■ Activity
Your answer should be the exact lines of the data below from the one containing "rewrite (proj2 (Z.ltb_lt _ _) Hlen), (bool_decide_false" through the one containing "rewrite R2. simpl."; please include nothing else.

** Opening Data for this task block **

(* ===== verification/FortuneProps.v ===== *)
(** * Properties of the rewards pallet

    What an accepted claim does, and how much a block can pay out. *)

From S2P Require Import Prelude Codec DasDb KzgLib KzgIndex KzgToy DasPrimitives Blob.
From S2P Require Import ErasureCoding CorePrimitives Reliability Sidecar PosUtils ProofOfSpace.
From S2P Require Import MeloStore MeloStoreProps FarmersFortune.

(** Reading a commitment leaves everything but the cache of extended commitments. *)
Definition same_but_cache `{KzgLib} `{MeloConfig} (s s' : Storage) : Prop :=
  exists f, s' = set_CommitmentsExt f s.

Class CommitmentFromPositionLaws `{KzgLib} `{MeloConfig} `{!CommitmentFromPosition Storage} : Prop :=
  cfp_same_but_cache : forall b p s, same_but_cache s (cfp_commitments b p s).2.

#[export] Instance melo_store_commitments_laws `{Platform} `{KzgLib} `{MeloConfig} `{PermillLib}
  `{EmbeddedSettings} : CommitmentFromPositionLaws.
Proof.
  intros b p s. destruct (cfp_commitments b p s) as [o s'] eqn:Hc.
  destruct (commitments_at_state b p s o s' Hc) as [->|(l & _ & ->)]; simpl.
  - exists id. by destruct s.
  - by exists (insert b l).
Qed.

Section props.
Context `{Platform} `{KzgLib} `{HashLib} `{MeloConfig} `{!FortuneConfig} `{EmbeddedSettings}.
Context `{Codec Segment.t} `{!CommitmentFromPosition Storage} `{!CommitmentFromPositionLaws}.
Import FarmersFortune.
Implicit Types s : State.

Lemma same_but_cache_trans (s1 s2 s3 : Storage) :
  same_but_cache s1 s2 -> same_but_cache s2 s3 -> same_but_cache s1 s3.
Proof. intros [f ->] [g ->]. by exists (fun c => g (f c)). Qed.

Lemma commitment_or_Ok e b p s c s' : commitment_or e b p s = (Ok c, s') ->
  exists st, cfp_commitments b p (store s) = (Ok (Some c), st) /\ s' = set_store st s /\
    same_but_cache (store s) st.
Proof.
  unfold commitment_or, on_store, mbind, stM_bind. intros Hc.
  pose proof (cfp_same_but_cache b p (store s)) as Hsame.
  destruct (cfp_commitments b p (store s)) as [[[c'|]| |] st]; unfold lift_res in Hc; simpl in *;
    try discriminate. injection Hc as <- <-. by exists st.
Qed.

(** The three commitments a claim reads, one after the other, and the check it passes. *)
Definition proven (who : AccountId) (pc : PreCell) (l r : Cell) (st st' : Storage) : Prop :=
  exists c1 c2 c3 st1 st2,
    cfp_commitments (block_number st - 1) (Segment.position (pre_seg pc)) st = (Ok (Some c1), st1) /\
    cfp_commitments (CellMetadata.block_number (cell_metadata l))
      (Segment.position (cell_seg l)) st1 = (Ok (Some c2), st2) /\
    cfp_commitments (CellMetadata.block_number (cell_metadata r))
      (Segment.position (cell_seg r)) st2 = (Ok (Some c3), st') /\
    Solution.verify
      (Solution.new (block_hash st (block_number st - 1)) (FarmerId.new (encode_account who)) pc l r)
      c1 c2 c3
      (block_hash st (CellMetadata.block_number (cell_metadata l)))
      (block_hash st (CellMetadata.block_number (cell_metadata r)))
      PRE_CELL_LEADING_ZEROS 1 = Ok true.

Lemma claim_Ok_inv origin pc l r s u s' : claim origin pc l r s = (Ok u, s') ->
  exists who st, origin = Signed who /\
    let now := block_number (store s) in
    1 <= now /\ (who ∉ claimants now s) /\
    Z.of_nat (length (claimants now s)) < MaxClaimantsPerBlock /\
    proven who pc l r (store s) st /\ same_but_cache (store s) st /\
    s' = set_fevents (cons (RewardClaimed who RewardAmount))
          (set_balances (deposit_creating who RewardAmount)
            (set_ClaimantsForBlock (insert now (claimants now s ++ [who])) (set_store st s))).
Proof.
  intros Hc. unfold claim, FarmersFortune.ensure_signed in Hc.
  apply stM_bind_Ok in Hc as (who & s0 & Ho & Hc). destruct origin as [w| |]; try done.
  injection Ho as -> <-. exists who.
  apply stM_bind_Ok in Hc as (now & s0 & [= <- <-] & Hc).
  apply stM_bind_Ok in Hc as (cur & s0 & [= <- <-] & Hc).
  unfold ensureM, lift_res, gets, modify in Hc.
  apply stM_bind_Ok in Hc as (? & s0 & [= G1 <-] & Hc). apply ensure_Ok, Z.ltb_lt in G1.
  apply stM_bind_Ok in Hc as (? & s0 & [= G2 <-] & Hc).
  apply ensure_Ok, negb_true_iff, bool_decide_eq_false in G2.
  apply stM_bind_Ok in Hc as (pre & s0 & [= G3 <-] & Hc).
  destruct (Z.ltb_spec (block_number (store s)) 1) as [|Hge]; [done|]. injection G3 as <-.
  apply stM_bind_Ok in Hc as (h0 & s0 & [= <- <-] & Hc).
  apply stM_bind_Ok in Hc as (h1 & s0 & [= <- <-] & Hc).
  apply stM_bind_Ok in Hc as (h2 & s0 & [= <- <-] & Hc).
  apply stM_bind_Ok in Hc as (c1 & s0 & (st1 & R1 & -> & B1)%commitment_or_Ok & Hc).
  apply stM_bind_Ok in Hc as (c2 & s0 & (st2 & R2 & -> & B2)%commitment_or_Ok & Hc).
  apply stM_bind_Ok in Hc as (c3 & s0 & (st3 & R3 & -> & B3)%commitment_or_Ok & Hc).
  apply stM_bind_Ok in Hc as (valid & s0 & [= G4 <-] & Hc).
  apply stM_bind_Ok in Hc as (? & s0 & [= G5 <-] & Hc). apply ensure_Ok in G5. subst valid.
  apply stM_bind_Ok in Hc as (cur' & s0 & [= G6 <-] & Hc). apply ok_or_Ok, try_push_Some in G6 as [-> _].
  apply stM_bind_Ok in Hc as (? & s0 & [= _ <-] & Hc).
  apply stM_bind_Ok in Hc as (? & s0 & [= _ <-] & [= _ <-]).
  exists st3. simpl in *. split_and!; [done|done|done|done| | |done].
  - exists c1, c2, c3, st1, st2. split_and!; [done..|].
    by destruct (Solution.verify _ _ _ _ _ _ _ _) as [[]| |].
  - eapply same_but_cache_trans; [exact B1|]. by eapply same_but_cache_trans.
Qed.

Lemma claim_accepts who pc l r s st :
  let now := block_number (store s) in
  1 <= now -> (who ∉ claimants now s) ->
  Z.of_nat (length (claimants now s)) < MaxClaimantsPerBlock ->
  proven who pc l r (store s) st ->
  exists s', dispatch (Signed who) pc l r s = (Ok tt, s').
Proof.
  intros now Hnow Hnin Hlen (c1 & c2 & c3 & st1 & st2 & R1 & R2 & R3 & Hv).
  unfold dispatch, transactional, claim, FarmersFortune.ensure_signed, mbind, stM_bind, lift_res,
    gets, ensureM, modify. fold now.
  rewrite (proj2 (Z.ltb_lt _ _) Hlen), (bool_decide_false _ Hnin). simpl.
  rewrite (proj2 (Z.ltb_ge _ _)) by lia.
  unfold commitment_or, on_store, mbind, stM_bind, lift_res. unfold now. rewrite R1. simpl.
  rewrite R2. simpl. rewrite R3. simpl. rewrite Hv. simpl. unfold try_push. fold now.
  rewrite (proj2 (Z.ltb_lt _ _) Hlen). simpl. by eexists.
Qed.

(** C23: What an accepted claim does: it comes from a signed account that has not claimed
    in this block, while the block has room; the presented cells verify against the
    commitments of their blocks, for the hash of the previous block; the account is
    appended to the block's claimants, is paid the reward once, and nothing else changes
    but the cache of extended commitments.  A rejected claim changes nothing. *)
Theorem claim_effect `{!CurrencyLaws} origin pc l r s o s' :
  ExistentialDeposit <= RewardAmount ->
  dispatch origin pc l r s = (o, s') ->
  match o with
  | Ok _ => exists who, origin = Signed who /\
      let now := block_number (store s) in
      1 <= now /\ (who ∉ claimants now s) /\
      Z.of_nat (length (claimants now s)) < MaxClaimantsPerBlock /\
      proven who pc l r (store s) (store s') /\ same_but_cache (store s) (store s') /\
      claimants now s' = claimants now s ++ [who] /\
      (forall b, b <> now -> claimants b s' = claimants b s) /\
      free_balance who (balances s') = free_balance who (balances s) + RewardAmount /\
      (forall other, other <> who -> free_balance other (balances s') = free_balance other (balances s))
  | _ => s' = s
  end.
Proof.
  intros Hed Hd. unfold dispatch, transactional in Hd.
  destruct (claim origin pc l r s) as [[[]| |] s1] eqn:Hc; simplify_eq; [|done|done].
  apply claim_Ok_inv in Hc as (who & st & -> & Hnow & Hnin & Hlen & Hpr & Hsame & ->).
  exists who. split; [done|]. cbv zeta. split_and!; try done; simpl.
  - unfold claimants at 1. simpl. by rewrite lookup_insert_eq.
  - intros b Hb. unfold claimants. simpl. by rewrite lookup_insert_ne.
  - by apply deposit_creating_self.
  - intros other Ho. by apply deposit_creating_other.
Qed.

(** ** Blocks *)
Inductive fstep : State -> State -> Prop :=
| fstep_claim origin pc l r s o s' : dispatch origin pc l r s = (o, s') -> fstep s s'
| fstep_store s st : block_number st = block_number (store s) -> fstep s (set_store st s)
| fstep_block s h : fstep s (set_fevents (fun _ => []) (set_store (next_block h (store s)) s)).

Record fortune_inv s : Prop := {
  fi_claimants : forall b, NoDup (claimants b s) /\
    Z.of_nat (length (claimants b s)) <= Z.max 0 MaxClaimantsPerBlock;
  fi_future : forall b, block_number (store s) < b -> claimants b s = [];
  fi_events : fevents s
    = (fun who => RewardClaimed who RewardAmount) <$> rev (claimants (block_number (store s)) s)
}.

Lemma fstep_inv s s' : fstep s s' -> fortune_inv s -> fortune_inv s'.
Proof.
  intros Hs [Hc Hf He]. destruct Hs as [origin pc l r s o s' Hd|s st Hb|s h].
  - unfold dispatch, transactional in Hd.
    destruct (claim origin pc l r s) as [[[]| |] s1] eqn:Hcl; simplify_eq; [|by split..].
    apply claim_Ok_inv in Hcl as (who & st & -> & Hnow & Hnin & Hlen & _ & [f ->] & ->).
    set (now := block_number (store s)) in *.
    assert (Hcl : forall b, claimants b (set_fevents (cons (RewardClaimed who RewardAmount))
        (set_balances (deposit_creating who RewardAmount)
          (set_ClaimantsForBlock (insert now (claimants now s ++ [who]))
            (set_store (set_CommitmentsExt f (store s)) s))))
        = if decide (b = now) then claimants now s ++ [who] else claimants b s).
    { intros b. unfold claimants at 1. simpl. case_decide as Hb; [subst; by rewrite lookup_insert_eq|].
      by rewrite lookup_insert_ne. }
    split.
    + intros b. rewrite Hcl. case_decide as Hb; [|apply Hc]. split.
      * apply NoDup_app. split_and!; [apply Hc| |apply NoDup_singleton]. set_solver.
      * rewrite length_app. simpl. lia.
    + intros b Hb. simpl in Hb. rewrite Hcl, decide_False by (unfold now; lia). by apply Hf.
    + rewrite Hcl. simpl. fold now. rewrite decide_True by done. rewrite rev_unit, He. done.
  - split; simpl; [done| |]; by rewrite Hb.
  - split; simpl; [done| |].
    + intros b Hb. apply Hf. lia.
    + pose proof (Hf (block_number (store s) + 1) ltac:(lia)) as Hx.
      unfold claimants in *. simpl. by rewrite Hx.
Qed.

(** The amounts paid by the events of a block. *)
Definition paid (evs : list Event) : Z := sum_Z ((fun '(RewardClaimed _ v) => v) <$> evs).

Lemma paid_rewards ws :
  paid ((fun who => RewardClaimed who RewardAmount) <$> ws) = RewardAmount * Z.of_nat (length ws).
Proof.
  induction ws as [|w ws IH]; [unfold paid, sum_Z; simpl; lia|].
  rewrite fmap_cons. unfold paid, sum_Z in *. rewrite fmap_cons. cbn [foldr]. rewrite IH. simpl. lia.
Qed.

(** Rewards are bounded: in every state reachable from one without claims, no account
    is paid twice in a block, and the rewards of the current block are the fixed amount
    times its claimants, at most [MaxClaimantsPerBlock] times the amount. *)
Theorem payout_bounded s0 s :
  ClaimantsForBlock s0 = ∅ -> fevents s0 = [] -> rtc fstep s0 s ->
  0 <= RewardAmount -> 0 <= MaxClaimantsPerBlock ->
  let now := block_number (store s) in
  (forall b, NoDup (claimants b s)) /\
  paid (fevents s) = RewardAmount * Z.of_nat (length (claimants now s)) /\
  paid (fevents s) <= RewardAmount * MaxClaimantsPerBlock.
Proof.
  intros Hc0 He0 Hr Hrew Hmax now.
  assert (Hi0 : fortune_inv s0).
  { assert (Hn : forall b, claimants b s0 = []) by (intros b; unfold claimants; by rewrite Hc0).
    split; [|done|by rewrite He0, Hn]. intros b. rewrite Hn. split; [constructor|simpl; lia]. }
  clear Hc0 He0.
  assert (Hi : fortune_inv s).
  { clear now. induction Hr as [s|s1 s2 s3 Hs _ IH]; [done|]. apply IH. by eapply fstep_inv. }
  destruct Hi as [Hc Hf He].
  assert (Hpaid : paid (fevents s) = RewardAmount * Z.of_nat (length (claimants now s))).
  { rewrite He. fold now. rewrite paid_rewards, length_rev. done. }
  split_and!; [intros b; apply Hc|done|]. rewrite Hpaid. destruct (Hc now) as [_ Hl]. nia.
Qed.
End props.

(** ** A concrete claim *)
Section claim_witness.
#[local] Existing Instances host64 bytes_lib Sidecar.toy_embedded ref_permill.
#[local] Instance fair_config : MeloConfig := {|
  AccountId := Z; AuthorityId := Z; Signature := bytes;
  MaxKeys := 10000; MaxBlobNum := 100; MaxExtedLen := 200; MeloUnsignedPriority := 1;
  authority_verify _ _ _ := true
|}.
#[local] Instance fair_fortune : FortuneConfig := {|
  RewardAmount := 100; MaxClaimantsPerBlock := 100; Balances := gmap Z Z; ExistentialDeposit := 1;
  free_balance who b := default 0 (b !! who);
  deposit_creating who v b := <[who := default 0 (b !! who) + v]> b;
  encode_account _ := [0]
|}.
#[local] Instance fair_currency : CurrencyLaws.
Proof.
  split; simpl.
  - intros who v b _. by rewrite lookup_insert_eq.
  - intros who other v b Ho. by rewrite lookup_insert_ne.
Qed.
#[local] Instance one_hash : HashLib := {|
  blake2_256 _ := 1 :: replicate 31 0; chacha8_keystream _ := [0; 0; 0; 5] ++ replicate 28 0 |}.
#[local] Instance one_codec : Codec Segment.t := {| scale_encode _ := [1]; scale_decode _ := None |}.

#[local] Definition hash1 : bytes := 1 :: replicate 31 0.
#[local] Definition seg (x : Z) : Segment.t :=
  Segment.mk (Crypto.mkPosition x 0) (Segment.mkData [fr_zero] g1_identity).
#[local] Definition row0 : PiecePosition.t := PiecePosition.Row 0.
#[local] Definition the_pre : PreCell := pre_cell_new row0 (seg 0).
#[local] Definition the_cell (i : Z) : Cell :=
  cell_new (CellMetadata.mk (PieceMetadata.mk 1 row0) i) (seg i).
#[local] Definition st0 : Storage :=
  mkStorage ∅ (<[1 := [g1_identity]]> {[2 := [g1_identity]]}) [] 0 ∅ ∅ 3 (fun _ => hash1) [].
#[local] Definition f0 : FarmersFortune.State := FarmersFortune.mkState ∅ ∅ st0 [].
#[local] Definition carol : AccountId := 9.

Lemma carol_proven : proven carol the_pre (the_cell 0) (the_cell 1) st0 st0.
Proof.
  exists g1_identity, g1_identity, g1_identity, st0, st0.
  split_and!; [reflexivity|reflexivity|reflexivity|].
  destruct toy_default_embedded as [kzg Hkzg]. unfold Solution.verify. rewrite Hkzg. reflexivity.
Qed.

Lemma carol_accepted : exists s', FarmersFortune.dispatch (Signed carol) the_pre (the_cell 0)
  (the_cell 1) f0 = (Ok tt, s').
Proof.
  apply (claim_accepts carol the_pre (the_cell 0) (the_cell 1) f0 st0).
  - done.
  - apply not_elem_of_nil.
  - done.
  - exact carol_proven.
Qed.

Lemma claim_effect_witness : exists s', FarmersFortune.dispatch (Signed carol) the_pre (the_cell 0)
    (the_cell 1) f0 = (Ok tt, s') /\ free_balance carol (FarmersFortune.balances s') = 100.
Proof.
  destruct carol_accepted as [s' Hs']. exists s'. split; [exact Hs'|].
  destruct (claim_effect (Signed carol) the_pre (the_cell 0) (the_cell 1) f0 (Ok tt) s')
    as (who & [= <-] & _ & _ & _ & _ & _ & _ & _ & Hbal & _); [done|exact Hs'|]. exact Hbal.
Defined.

Lemma payout_bounded_witness : exists s', rtc fstep f0 s' /\ paid (FarmersFortune.fevents s') <= 10000.
Proof.
  destruct carol_accepted as [s' Hs']. exists s'.
  assert (Hr : rtc fstep f0 s') by (apply rtc_once; eapply fstep_claim; exact Hs').
  split; [exact Hr|].
  exact (proj2 (proj2 (payout_bounded f0 s' eq_refl eq_refl Hr ltac:(done) ltac:(done)))).
Defined.
End claim_witness.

** Closing Data for this task block **

■ Solution for this problem
  rewrite (proj2 (Z.ltb_lt _ _) Hlen), (bool_decide_false _ Hnin). simpl.
  rewrite (proj2 (Z.ltb_ge _ _)) by lia.
  unfold commitment_or, on_store, mbind, stM_bind, lift_res. unfold now. rewrite R1. simpl.
  rewrite R2. simpl. rewrite R3. simpl. rewrite Hv. simpl. unfold try_push. fold now.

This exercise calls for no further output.